The 'fallacy' fallacy
746 words | ~4 min
I've mentioned a couple of times here recently that there are plenty of people in the marketing industry who try to sound smart by trying to make other people's smart pronouncements sound dumb. (Try saying that three times quickly.)
Sadly this piece on Digiday is a textbook example of shoddy thinking in this genre. It's called 'The "Big Data" Fallacy', which obviously drew my attention. Early on in the article, we find this:
Investing in a DMP is something of a credibility test, with advertisers under pressure to make this “big data” technology the central component of all marketing strategy with other pieces, including multiple DSPs and networks, plugging in to the DMP. The problem with this strategy is that it is based on a fallacy — big data is just regular data, and its something every business should already be built on.
Whoa, nelly.
'Its [sic] something every business should already be built on.' That would make it not a fallacy, then. In fact, it would make the statement - advertisers should make data a central component of their activity - a truism.
Just like if I come out and say, 'the sky is blue' (when it is), that's not a fallacy. It's just the bleeding obvious.
It rolls on:
Successful online advertising is not about accumulating data, but actually doing something with it. The DMP and DSP are elements of a larger solution. Marketers don’t need a single data platform – they need a comprehensive marketing operating system.
It would be neat if I could demonstrate that this were a fallacy. It's not - just an unsubstantiated claim. If the problem is that data is already there and not being used, the exact constitution of whatever makes it usable doesn't matter, as long as it does the job. So you immediately start to wonder what the agenda is here.
I'm going to try to avoid quoting the whole article, so I'll stop here:
The age of big data is really no different from what businesses should have been doing all along. Data is prevalent in every organization... This is important data for marketing, but it represents just one component in a well-balanced strategy. Data only provides value when matched with media, so advertisers actually need access to media operating in tandem with their data.
Okay, once again, I've no idea where this comes from. There's no premise in the argument that justifies the leap to 'data'. So one can safely assume that the author has a vested interest in connecting data to media operations. And the author works for MediaMath, who do precisely this.
There's nothing wrong with a sales pitch. In many ways this blog is itself a kind of sales pitch (albeit an odd, roundabout, geeky one), since I work with data and information in the marketing industry. But at the moment the whole domain of 'big data' (and yes, I'll do a post on that term at some point) is full of people trying to demonstrate that their way of doing things is brilliant and everybody else's is wrong. Which would be fine, if it were true.

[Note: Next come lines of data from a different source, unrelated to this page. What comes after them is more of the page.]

(** * Cookie capture (src/app.js): the store, the three observers and the report

    A shallow embedding of [captureCookies]: the [requestCookies] Map, the
    [page.on('request')] and [page.on('response')] handlers, the
    [capturePageCookies] snapshot reader, the construction of the result
    object and the sequence of checkpoints of a run, followed by the
    properties of the merge that the specification states about them and by
    further properties of the handlers.

    Conventions of the embedding.
    - A JavaScript string is a [string] (one [ascii] per code unit; header
      text is taken to be ASCII, so [trim] and [toLowerCase] are their ASCII
      restrictions).
    - [undefined] is [None]; a field that is never assigned is [None] too.
    - A caught exception is an explicit [Threw] result.
    - A [Date] is its time value in milliseconds since the epoch, [None] for
      an Invalid Date.
    - A number is its exact value, an integer in [Z] or a rational in [Q];
      the rounding of doubles is not part of the model. *)

From Stdlib Require Import List String Ascii ZArith QArith Bool Lia.
Import ListNotations.

Local Open Scope string_scope.
Local Open Scope Z_scope.

(** ** JavaScript string primitives used by the handlers *)

Module JsString.

(** [s.split(c)] for a one-character separator: the pieces between the
    occurrences of [c]; never the empty list. *)
Fixpoint split (c : ascii) (s : string) : list string :=
  match s with
  | EmptyString => [EmptyString]
  | String a rest =>
      if Ascii.eqb a c then EmptyString :: split c rest
      else match split c rest with
           | [] => [String a EmptyString]
           | piece :: more => String a piece :: more
           end
  end.

(** White space removed by [trim] (ASCII part of WhiteSpace and
    LineTerminator): TAB, LF, VT, FF, CR and SPACE. *)
Definition isWhite (a : ascii) : bool :=
  let n := nat_of_ascii a in
  ((9 <=? n)%nat && (n <=? 13)%nat) || (n =? 32)%nat.

Fixpoint trimStart (s : string) : string :=
  match s with
  | EmptyString => EmptyString
  | String a rest => if isWhite a then trimStart rest else s
  end.

(** Drops trailing white space: a character is kept when it is not white
    or when something is kept after it. *)
Fixpoint trimEnd (s : string) : string :=
  match s with
  | EmptyString => EmptyString
  | String a rest =>
      match trimEnd rest with
      | EmptyString => if isWhite a then EmptyString else String a EmptyString
      | kept => String a kept
      end
  end.

Definition trim (s : string) : string := trimEnd (trimStart s).

Definition lowerAscii (a : ascii) : ascii :=
  let n := nat_of_ascii a in
  if ((65 <=? n)%nat && (n <=? 90)%nat)%bool then ascii_of_nat (n + 32) else a.

Fixpoint toLowerCase (s : string) : string :=
  match s with
  | EmptyString => EmptyString
  | String a rest => String (lowerAscii a) (toLowerCase rest)
  end.

(** [s.startsWith(p)] *)
Definition startsWith (p s : string) : bool := String.prefix p s.

(** [s.substring(n)]: the text from index [n] on. *)
Fixpoint substring (n : nat) (s : string) : string :=
  match n, s with
  | O, _ => s
  | S n', EmptyString => EmptyString
  | S n', String _ rest => substring n' rest
  end.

But it isn't - or, at least, it's not demonstrably true. Big data in marketing is more or less the wild west, with lots of models going round being more or less unproven. Be wary of anyone who tells you otherwise. There are proven models and there are proven models, but to my knowledge nobody has the kind of rigorously tested normative information yet that you'll find in market research, let alone the actual hard sciences after which a lot of big data practitioners are modelling themselves. (You remember, just like lots of financial engineers used to, before they accidentally blew up the economy.)
All of which means that when you see a blog post, article, conference presentation etc. that opens by dissecting someone else's 'fallacy', you should be aware that there are huge vested interests at play. And there's a good chance that the victim of the dissection wasn't fallacious at all.
I call it the fallacy fallacy: the erroneous tendency to assume that, because someone is in competition with you, he or she is wrong. It's lazy and we all need to stop using it.